* _ASSIGNED TASK_
Your job is to report every line of the entries that has "isLowerAlpha".

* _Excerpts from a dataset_
══════════

(** * Shallow embedding of the [workshop] ink! contract (src/lib.rs)

    The contract stores a [Mapping<AccountId, u128>] of balances and offers
    three messages: [get_balance_by_account], [deposit] and [withdraw].

    Modelling choices:
    - [AccountId] (32 opaque bytes) is an [N]; only equality matters.
    - [u128] values are [Z] kept in [0, 2^128).
    - [Mapping] is a stdpp [gmap AccountId Z]; [get] is lookup, [insert]
      is insert (an insert never removes a key).
    - The host environment ([self.env()]) is a record: the caller, the
      transferred value of the call, and the answer of [transfer] as an
      oracle that may depend on the balances mapping at the moment of the
      call, on the recipient and on the amount.
    - [env().transfer] in pallet-contracts moves balance only; it runs no
      contract code, so it does not change the ledger's storage.  Each call
      is logged together with a snapshot of the mapping at that moment.
    - Emitted events are appended to a log.
    - A message runs in a state and error monad: it returns the final
      state and [Ok v], [Err e] (a [ContractError]) or [Panic] (a trap,
      here the checked [u128] addition overflowing). No rollback is done
      by the message itself: the state on [Err] is the state the code
      left. *)

From stdpp Require Import base gmap list.
From Stdlib Require Import ZArith Lia.

Open Scope Z_scope.

Definition AccountId := N.

Definition U128_MAX : Z := 2 ^ 128 - 1.

(** [ContractError] *)
Inductive ContractError :=
  | AccountWithoutBalance
  | InsufficientFunds
  | ExpectedWithdrawalAmountExceedsAccountBalance
  | WithdrawTransferFailed.

(** The events [Deposited] and [Withdrawn]. *)
Inductive Event :=
  | Deposited (from : AccountId) (balance : Z)
  | Withdrawn (to : AccountId) (balance : Z).

(** One call of [env().transfer]: the storage mapping as it was when the
    call was made, the recipient and the amount. *)
Record TransferCall := mkTransferCall {
  tc_balances : gmap AccountId Z;
  tc_to : AccountId;
  tc_amount : Z
}.

(** The environment of one message call. *)
Record Env := mkEnv {
  env_caller : AccountId;
  env_transferred_value : Z;
  env_transfer : gmap AccountId Z -> AccountId -> Z -> bool
}.

(** The contract storage [Workshop] together with the observable logs. *)
Record Workshop := mkWorkshop {
  balances : gmap AccountId Z;
  events : list Event;
  transfers : list TransferCall
}.

(** Outcome of a message. *)
Inductive Outcome (A : Type) :=
  | Ok (v : A)
  | Err (e : ContractError)
  | Panic.
Arguments Ok {A} v.
Arguments Err {A} e.
Arguments Panic {A}.

(** The state and error monad messages run in. *)
Definition M (A : Type) := Workshop -> Workshop * Outcome A.

Definition ret {A} (v : A) : M A := fun s => (s, Ok v).
Definition throw {A} (e : ContractError) : M A := fun s => (s, Err e).
Definition panic {A} : M A := fun s => (s, Panic).
Definition bind {A B} (m : M A) (k : A -> M B) : M B :=
  fun s =>
    match m s with
    | (s', Ok v) => k v s'
    | (s', Err e) => (s', Err e)
    | (s', Panic) => (s', Panic)
    end.

Notation "x <- m ;; k" := (bind m (fun x => k))
  (at level 65, m at next level, right associativity).
Notation "m ;;; k" := (bind m (fun _ => k))
  (at level 65, right associativity).

(** [Result::unwrap_or] on the result of a sub-call. *)
Definition unwrap_or {A} (m : M A) (d : A) : M A :=
  fun s =>
    match m s with
    | (s', Ok v) => (s', Ok v)
    | (s', Err _) => (s', Ok d)
    | (s', Panic) => (s', Panic)
    end.

(** [self.balances.insert(k, &v)] *)
Definition mapping_insert (k : AccountId) (v : Z) : M unit :=
  fun s => (mkWorkshop (<[k := v]> (balances s)) (events s) (transfers s),
            Ok tt).

(** [self.env().emit_event(ev)] *)
Definition emit_event (ev : Event) : M unit :=
  fun s => (mkWorkshop (balances s) (events s ++ [ev]) (transfers s), Ok tt).

(** [self.env().transfer(to, amount).is_err()]: logs the call with a
    snapshot of the storage and returns whether the host refused it. *)
Definition env_transfer_is_err (env : Env) (to : AccountId) (amount : Z)
    : M bool :=
  fun s =>
    (mkWorkshop (balances s) (events s)
       (transfers s ++ [mkTransferCall (balances s) to amount]),
     Ok (negb (env_transfer env (balances s) to amount))).

(** Checked [u128] addition: [a + b] traps on overflow. *)
Definition u128_add (a b : Z) : M Z :=
  if a + b <=? U128_MAX then ret (a + b) else panic.

(** [fn get_caller(&self) -> AccountId] *)
Definition get_caller (env : Env) : AccountId := env_caller env.

(** [fn get_balance_by_account(&self) -> Result<u128, ContractError>] *)
Definition get_balance_by_account (env : Env) : M Z :=
  fun s =>
    let caller := get_caller env in
    match balances s !! caller with
    | Some account_balance => (s, Ok account_balance)
    | None => (s, Err AccountWithoutBalance)
    end.

(** [fn check_and_get_transferred_funds(&self) -> Result<u128, ContractError>] *)
Definition check_and_get_transferred_funds (env : Env) : M Z :=
  let transferred_funds := env_transferred_value env in
  if transferred_funds =? 0 then throw InsufficientFunds
  else ret transferred_funds.

(** [fn deposit(&mut self) -> Result<(), ContractError>] *)
Definition deposit (env : Env) : M unit :=
  let caller := get_caller env in
  transferred_funds <- check_and_get_transferred_funds env ;;
  account_balance <- unwrap_or (get_balance_by_account env) 0 ;;
  new_balance <- u128_add account_balance transferred_funds ;;
  mapping_insert caller new_balance ;;;
  emit_event (Deposited caller transferred_funds) ;;;
  ret tt.

(** [fn withdraw(&mut self, withdrawal_amount: Option<u128>)
       -> Result<(), ContractError>] *)
Definition withdraw (env : Env) (withdrawal_amount : option Z) : M unit :=
  let caller := get_caller env in
  account_balance <- get_balance_by_account env ;;
  if account_balance =? 0 then throw AccountWithoutBalance else
  let withdrawal_amount := default account_balance withdrawal_amount in
  if withdrawal_amount >? account_balance
  then throw ExpectedWithdrawalAmountExceedsAccountBalance else
  let account_balance := account_balance - withdrawal_amount in
  mapping_insert caller account_balance ;;;
  failed <- env_transfer_is_err env caller withdrawal_amount ;;
  if failed then throw WithdrawTransferFailed else
  emit_event (Withdrawn caller withdrawal_amount) ;;;
  ret tt.
Lemma integer_window_same_as_float_witness :
  - 2 ^ 31 <= -150 /\ 250 < 2 ^ 31 /\ -150 < 250 /\ 250 - -150 < 2 ^ 31 /\
  0 <= 32800 < 65536 /\
  parse_window (Text "-150, 250") = Py.Ok (PyFloat (F64.of_Z (-150)), PyFloat (F64.of_Z 250)) /\
  convert_pixel 32800 (PyFloat (F64.of_Z (-150))) (PyFloat (F64.of_Z 250))
  = convert_pixel 32800 (PyInt (-150)) (PyInt 250).
Proof.
  split; [apply Z.leb_le; reflexivity|]. split; [reflexivity|]. split; [reflexivity|].
  split; [reflexivity|]. split; [lia|]. split; [vm_compute; reflexivity|].
  apply (integer_window_same_as_float (-150) 250 32800);
    [apply Z.leb_le; reflexivity | reflexivity | reflexivity | reflexivity | lia].
Defined.

(** *** A window given in the wrong order *)

(** The sign passes through the end of the rounding. *)
Lemma finish_opp R e : finish true R e = SFopp (finish false R e).
Proof.
  unfold finish. destruct (shr_fexp F64.prec F64.emax R e loc_Exact) as [mrs e'].
  destruct (shr_m mrs); [reflexivity | | reflexivity].
  destruct (e' <=? F64.emax - F64.prec); reflexivity.
Qed.

Lemma binary_round_opp m e :
  binary_round F64.prec F64.emax true m e = SFopp (binary_round F64.prec F64.emax false m e).
Proof.
  rewrite !binary_round_eq.
  rewrite !bra_exact_eq by (first [apply rnd_fine; lia | pose proof (rnd_num_pos (Zpos m) e); lia]).
  apply finish_opp.
Qed.
(** * master-crawl: URL canonicalisation, bounded crawl frontier and
      sitemap tree reconstruction

    A shallow embedding of the crawl core of the repository:
    - [Playwright.normalizeUrl], [Playwright.sameDomain], [Playwright.crawlPage]
      and [Playwright.crawlWebsite], the crawler the queue worker imports;
    - [Puppeteer.normalizeUrl] and the loop of the Puppeteer [crawlWebsite],
      the second crawler of the repository;
    - [buildSitemapStructure] of the queue worker;
    - [SitemapGenerator]: [escapeXML], [generateXMLSitemap],
      [generateJSONSitemap], [generateTreeDiagram] and
      [buildTreeTextFromNode] of the sitemap generator;
    - [AiProcessor]: [compressSitemap], [chunkSitemap],
      [extractRecommendations] and [processSitemap] of the AI processor.

    Strings are [string]; depths, status codes and the page limit are [Z];
    [null] and [undefined] are [None]; a JS [Set] or [Map] is a list in
    insertion order.  The browser and the database are parameters of the
    traversal ([World]); the language model is a parameter of the AI
    processor ([Oracle]); the clock, the floating-point [calculatePriority]
    and the box-drawing strings are parameters of the generators.  Loops
    and recursions that the source does not bound take fuel.

    The file has three parts: the embedding, the vocabulary of the
    statements, and the properties. *)

From Stdlib Require Import String Ascii List ZArith Bool Lia Permutation.
From Stdlib Require Import DecimalString.
Import ListNotations.

Local Open Scope string_scope.
Local Open Scope list_scope.

(** * The embedding *)

(** ** JavaScript string primitives used by the sources *)

Module JsString.

(** [s.startsWith(p)] *)
Fixpoint startsWith (s p : string) {struct p} : bool :=
  match p, s with
  | EmptyString, _ => true
  | String _ _, EmptyString => false
  | String b p', String a s' => if Ascii.eqb a b then startsWith s' p' else false
  end.

(** [s.includes(p)] *)
Fixpoint includes (s p : string) : bool :=
  startsWith s p ||
  match s with
  | EmptyString => false
  | String _ s' => includes s' p
  end.

(** [s.endsWith(String c "")], for a one-character suffix. *)
Fixpoint endsWithChar (s : string) (c : ascii) : bool :=
  match s with
  | EmptyString => false
  | String a EmptyString => Ascii.eqb a c
  | String _ s' => endsWithChar s' c
  end.

(** [s.replace(/\/$/, '')]: one slash at the very end of the string is
    removed, nothing else changes. *)
Fixpoint dropTrailingSlash (s : string) : string :=
  match s with
  | EmptyString => EmptyString
  | String a EmptyString => if Ascii.eqb a "/" then EmptyString else s
  | String a s' => String a (dropTrailingSlash s')
  end.

(** Cut [s] at the first occurrence of [c]: the text before it and, when
    [c] occurs, the text after it. *)
Fixpoint cut (c : ascii) (s : string) : string * option string :=
  match s with
  | EmptyString => (EmptyString, None)
  | String a s' =>
      if Ascii.eqb a c then (EmptyString, Some s')
      else let (l, r) := cut c s' in (String a l, r)
  end.

(** [s.split(c)] for a one-character separator. *)
Fixpoint split (c : ascii) (s : string) : list string :=
  match s with
  | EmptyString => [EmptyString]
  | String a s' =>
      if Ascii.eqb a c then EmptyString :: split c s'
      else match split c s' with
           | [] => [String a EmptyString]
           | x :: xs => String a x :: xs
           end
  end.

(** No character of [s] is [c]. *)
Fixpoint lacks (c : ascii) (s : string) : bool :=
  match s with
  | EmptyString => true
  | String a s' => negb (Ascii.eqb a c) && lacks c s'
  end.

Definition isEmpty (s : string) : bool :=
  match s with EmptyString => true | _ => false end.

(** Truthiness of a JS string. *)
Definition truthy (s : string) : bool := negb (isEmpty s).

Fixpoint drop (n : nat) (s : string) : string :=
  match n, s with
  | O, _ => s
  | S n', String _ s' => drop n' s'
  | S _, EmptyString => EmptyString
  end.

(** [\w] of JS regular expressions. *)
Definition isWordChar (a : ascii) : bool :=
  let n := nat_of_ascii a in
  (((48 <=? n) && (n <=? 57)) || ((65 <=? n) && (n <=? 90)) ||
   ((97 <=? n) && (n <=? 122)) || (n =? 95))%nat.

Definition toUpperChar (a : ascii) : ascii :=
  let n := nat_of_ascii a in
  if ((97 <=? n) && (n <=? 122))%nat then ascii_of_nat (n - 32) else a.

(** [s.replace(/-/g, ' ')] *)
Fixpoint hyphensToSpaces (s : string) : string :=
  match s with
  | EmptyString => EmptyString
  | String a s' =>
      String (if Ascii.eqb a "-" then " "%char else a) (hyphensToSpaces s')
  end.

(** [s.replace(/\b\w/g, l => l.toUpperCase())]: [prevWord] tells whether the
    character before the current position is a word character. *)
Fixpoint capitalizeFrom (prevWord : bool) (s : string) : string :=
  match s with
  | EmptyString => EmptyString
  | String a s' =>
      let w := isWordChar a in
      String (if w && negb prevWord then toUpperChar a else a)
             (capitalizeFrom w s')
  end.

Definition capitalizeWords (s : string) : string := capitalizeFrom false s.

End JsString.

Import JsString.

(** ** The platform's URL class

    [new URL(s)] is modelled on absolute URLs in serialized form: scheme
    [http] or [https], [://], a host that is a lower-case domain name, then
    an optional path, an optional [?query] and an optional [#fragment].  An
    empty path is the root path [/].  The characters of the path, the query
    and the fragment are kept as they are (the platform escapes some and
    resolves dot segments).  Ports, user info, other schemes, upper-case
    and numeric hosts are outside the model: on such a string, as on every
    string the platform rejects, the result is [None], the [TypeError] of
    the constructor. *)

Module Url.

Record URL : Type := mkURL {
  scheme : string;             (* without the colon *)
  hostname : string;
  pathname : string;
  query : option string;       (* null, or the text after [?] *)
  fragment : option string     (* null, or the text after [#] *)
}.

Definition isHostChar (a : ascii) : bool :=
  let n := nat_of_ascii a in
  (((97 <=? n) && (n <=? 122)) || ((48 <=? n) && (n <=? 57)) ||
   (n =? 46) || (n =? 45))%nat.

Fixpoint allHostChars (s : string) : bool :=
  match s with
  | EmptyString => true
  | String a s' => isHostChar a && allHostChars s'
  end.

Definition isLowerAlpha (a : ascii) : bool :=
  let n := nat_of_ascii a in ((97 <=? n) && (n <=? 122))%nat.

(** The last label begins with a letter, so the host is a name and not an
    IPv4 number. *)
Definition lastLabelIsName (h : string) : bool :=
  match last (split "." h) "" with
  | String a _ => isLowerAlpha a
  | EmptyString => false
  end.

(** A host the model accepts: a non-empty lower-case name without punycode
    labels. *)
Definition validHost (h : string) : bool :=
  truthy h && allHostChars h && lastLabelIsName h
  && negb (includes h "xn--").

(** The scheme and what follows [://]. *)
Definition splitScheme (s : string) : option (string * string) :=
  if startsWith s "https://" then Some ("https", drop 8 s)
  else if startsWith s "http://" then Some ("http", drop 7 s)
  else None.

(** [new URL(s)]; [None] when the constructor throws. *)
Definition parse (s : string) : option URL :=
  let (s1, frag) := cut "#" s in
  let (s2, qry) := cut "?" s1 in
  match splitScheme s2 with
  | None => None
  | Some (sch, rest) =>
      let (h, p) := cut "/" rest in
      if validHost h then
        Some {| scheme := sch;
                hostname := h;
                pathname := match p with
                            | None => "/"
                            | Some p' => String "/" p'
                            end;
                query := qry;
                fragment := frag |}
      else None
  end.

══════════

* _TASK RESULT_
Definition isLowerAlpha (a : ascii) : bool :=
  | String a _ => isLowerAlpha a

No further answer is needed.